According to the DUA website, “[s]tandby status is meant to help both employers and their employees in situations where the unemployment is expected to be temporary. Employers maintain contact with their workforce during the period of unemployment and have experienced employees ready to return when work becomes available again. Employees who find themselves in those situations due to COVID-19 will be approved for benefits more quickly, and will be relieved of traditional work search activities.”
Notably, claimants on standby status must be available for all hours of suitable work offered by their employer. In determining whether work is suitable, the DUA will consider whether the claimant has a “condition” that prevents him or her from performing the essential functions of the job without a substantial risk to the claimant’s health or safety. A “condition” is expansively defined to mean a request to a claimant from an employer, medical professional, local health official, or any civic authority, that the claimant, or a member of the claimant’s immediate family or household member be isolated or quarantined because of COVID-19, even if the person has not actually been diagnosed. This is a much broader definition than we have seen in recent Federal COVID-19 legislation.

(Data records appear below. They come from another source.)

(* ===== verification/Deploys.v ===== *)
(** * Deploys: what deploying, scaling and deleting an application do

    The outcomes of handleDeploy, handleGitDeploy, handleBuildCompleted,
    handleScaleApplication and handleDeleteApplication of
    services/apiserver/internal/server, on every branch. *)
From S2P Require Import Prelude Json Schema Effects Rls Outcomes Failures DbTenancy DbWorkload.
From S2P Require Import DbCluster Wire Encoding Auth Concrete ApiCore ApiOrgs ApiApps.
From S2P Require Import Isolation Quotas Writes Routes Handlers Sample.
From stdpp Require Import base gmap strings list.
From Stdlib Require Import ZArith Lia.
Open Scope Z_scope.

(** ** Revisions *)

Lemma max_revision_ge l x : x ∈ l → x.(Deployment_Revision) ≤ max_revision l.
Proof.
  destruct l as [|y l]; [by intros ?%not_elem_of_nil|]. simpl.
  intros [->|Hx]%elem_of_cons.
  - clear. induction l as [|z l IH]; simpl; [lia|]. lia.
  - induction l as [|z l IH]; [by apply not_elem_of_nil in Hx|]. simpl.
    apply elem_of_cons in Hx as [->|Hx]; [lia|]. specialize (IH Hx). lia.
Qed.
(** A member of the organization sees all the revisions. *)
Lemma revisions_visible d i a s :
  consistent d → d.(applications) !! i = Some a → org_visible s d a.(Application_OrgID) →
  filter (λ x, org_visible s d x.(Deployment_OrgID)) (revisions d i) = revisions d i.
Proof.
  intros Hc Ha Hv. apply filter_all, Forall_forall. intros x [Hx [j Hj]]%elem_of_select.
  destruct (c_deployment _ Hc j x Hj) as (a' & Ha' & Ho). rewrite Hx in Ha'. simplify_eq.
  by rewrite <-Ho.
Qed.
Lemma next_revision_eq e g i a :
  consistent e.(e_db) → e.(e_db).(applications) !! i = Some a → can_see e a.(Application_OrgID) →
  next_revision e g i = max_revision (revisions e.(e_db) i) + 1.
Proof.
  intros Hc Ha Hs. unfold next_revision. erewrite revisions_visible; [done..|].
  by apply can_see_spec.
Qed.
(* ===== verification/Accounts.v ===== *)
(** * Accounts: signing up, logging in, refreshing

    What the three handlers of handlers_auth.go do, on every branch: the rows
    a sign-up makes, the tokens a login and a refresh issue, and that a
    refresh token is good for one refresh. *)
From S2P Require Import Prelude Json Schema Effects Rls Outcomes DbTenancy DbWorkload.
From S2P Require Import DbCluster Slug Encoding Auth Concrete ApiCore ApiOrgs ApiAuth.
From S2P Require Import Handlers Isolation Writes Sample.
From stdpp Require Import base gmap strings list.
From Stdlib Require Import ZArith Lia.
Open Scope Z_scope.

(** ** The statements *)

Lemma gives_user_Create c email hash :
  gives (UserRepository.Create c email hash)
    (λ e u e', ∃ g, u = Build_User g email hash e.(e_now) ∧ e.(e_db).(users) !! g = None
       ∧ Forall (λ x, x.(User_Email) ≠ email) (rows e.(e_db).(users))
       ∧ e' = with_db e (set_users (<[g := u]> e.(e_db).(users)) e.(e_db))).
Proof.
  apply gives_or_conflict. eapply gives_mono; [apply gives_run_stmt|].
  intros e u e' (g & d & Hst & ->). unfold UserRepository.Create_sql in Hst.
  stmt_inv Hst. destruct_and?. by exists g.
Qed.
Lemma gives_organization_Create c name slug :
  gives (OrganizationRepository.Create c name slug)
    (λ e o e', ∃ g, o = Build_Organization g name slug e.(e_now)
       ∧ e.(e_db).(organizations) !! g = None
       ∧ e' = with_db e (set_organizations (<[g := o]> e.(e_db).(organizations)) e.(e_db))).
Proof.
  apply gives_or_conflict. eapply gives_mono; [apply gives_run_stmt|].
  intros e u e' (g & d & Hst & ->). unfold OrganizationRepository.Create_sql in Hst.
  stmt_inv Hst. destruct_and?. by exists g.
Qed.
(** The quota row of an organization: the ceilings of [q]. *)
Definition quota_of (o : uuid) (q : ResourceQuota) (t : time) : ResourceQuota :=
  Build_ResourceQuota o q.(ResourceQuota_MaxCPUMillicores) q.(ResourceQuota_MaxMemoryMB)
    q.(ResourceQuota_MaxContainers) q.(ResourceQuota_MaxProjects)
    q.(ResourceQuota_MaxDeploymentsPerDay) t.
Lemma gives_quota_Create c o q :
  gives (QuotaRepository.Create c o q)
    (λ e r e', r = quota_of o q e.(e_now) ∧ e.(e_db).(resource_quotas) !! o = None
       ∧ e' = with_db e (set_resource_quotas (<[o := r]> e.(e_db).(resource_quotas)) e.(e_db))).
Proof.
  apply gives_or_conflict. eapply gives_mono; [apply gives_run_stmt|].
  intros e u e' (g & d & Hst & ->). unfold QuotaRepository.Create_sql in Hst.
  stmt_inv Hst. by unfold quota_of.
Qed.
(** A new refresh token. *)
Definition new_token (g u : uuid) (hash : string) (created expires : time) : RefreshToken :=
  Build_RefreshToken g u hash created expires None None.
Lemma gives_token_Create c u hash t :
  gives (RefreshTokenRepository.Create c u hash t)
    (λ e x e', ∃ g, x = new_token g u hash e.(e_now) t
       ∧ e.(e_db).(refresh_tokens) !! g = None
       ∧ Forall (λ y, y.(RefreshToken_TokenHash) ≠ hash) (rows e.(e_db).(refresh_tokens))
       ∧ e' = with_db e (set_refresh_tokens (<[g := x]> e.(e_db).(refresh_tokens)) e.(e_db))).
Proof.
  apply gives_or_conflict, gives_scan. eapply gives_mono; [apply gives_run_stmt|].
  intros e u' e' (g & d & Hst & ->). unfold RefreshTokenRepository.Create_sql in Hst.
  stmt_inv Hst. destruct_and?. by exists g.
Qed.
Lemma GetByHash_refails {A} :
  refails (λ e, if errors_Is e ErrNotFound then @fail A ErrNotFound
                else fail (Errorf "fetching refresh token" e)).
Proof. apply (refails_if (λ e, errors_Is e ErrNotFound) (λ _, ErrNotFound)). Qed.
Lemma gives_GetByHash c hash :
  gives (RefreshTokenRepository.GetByHash c hash)
    (λ e x e', e' = e ∧ x.(RefreshToken_TokenHash) = hash
               ∧ ∃ i, e.(e_db).(refresh_tokens) !! i = Some x).
Proof.
  apply gives_catch; [|apply GetByHash_refails]. apply gives_scan.
  eapply gives_mono; [apply gives_query_row|]. intros e x e' (-> & g & l & Hl). split; [done|].
  apply (elem_of_select (λ x, x.(RefreshToken_TokenHash) = hash)). simpl in Hl. rewrite Hl. left.
Qed.
Lemma gives_GetByID c i :
  gives (UserRepository.GetByID c i) (λ e u e', e' = e ∧ e.(e_db).(users) !! i = Some u).
Proof.
  apply gives_or_not_found. eapply gives_mono; [apply gives_query_row|].
  intros e u e' (-> & g & l & Hl). split; [done|]. simpl in Hl.
  destruct (e.(e_db).(users) !! i); by simplify_eq/=.
Qed.
Lemma gives_Rotate c i j :
  gives (RefreshTokenRepository.Rotate c i j)
    (λ e _ e', ∃ x, e.(e_db).(refresh_tokens) !! i = Some x
       ∧ e' = with_db e (set_refresh_tokens
                (<[i := RefreshTokenRepository.revoke e.(e_now) (Some j) x]> e.(e_db).(refresh_tokens))
                e.(e_db))).
Proof.
  eapply gives_mono; [apply gives_exec_affected|]. intros e _ e' (n & g & d & Hn & Hst & ->).
  unfold RefreshTokenRepository.Rotate_sql in Hst.
  destruct (e.(e_db).(refresh_tokens) !! i) as [x|] eqn:E; [|by simplify_eq].
  stmt_inv Hst. by exists x.
Qed.
Lemma gives_ListForUser c u :
  gives (MembershipRepository.ListForUser c u)
    (λ e l e', e' = e ∧ ∃ g, l = select (λ m, m.(Membership_UserID) = u
                                    ∧ membership_visible (stmt_in c e g) e.(e_db) m) e.(e_db).(memberships)).
Proof. apply gives_wrap, gives_query. Qed.
Lemma gives_orgSlug o :
  gives (orgSlug o) (λ e s e', e' = e ∧ ∃ x, e.(e_db).(organizations) !! o = Some x
                                              ∧ s = x.(Organization_Slug)).
Proof.
  eapply gives_mono; [apply gives_query_row|]. intros e s e' (-> & g & l & Hl). split; [done|].
  simpl in Hl. destruct (e.(e_db).(organizations) !! o) as [x|]; simplify_eq/=. eauto.
Qed.
#[export] Hint Resolve GetByHash_refails : effects.
#[export] Hint Resolve gives_user_Create gives_organization_Create gives_quota_Create gives_token_Create
  gives_GetByHash gives_GetByID gives_Rotate gives_ListForUser gives_orgSlug : gives.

Standby unemployment benefits are initially granted for a four-week period, regardless of whether the employer confirms the claimant’s employment status. However, once confirmation is received from the employer, the benefits period is extended to eight weeks. There are narrow provisions for extension of benefits beyond eight weeks, but only if there is a confirmed COVID-19 case at the employer’s place of business that causes it to close or curtail operations for a longer period.
Found at 430 CMR 22.00, the emergency regulations had a retroactive effective date of March 16, 2020.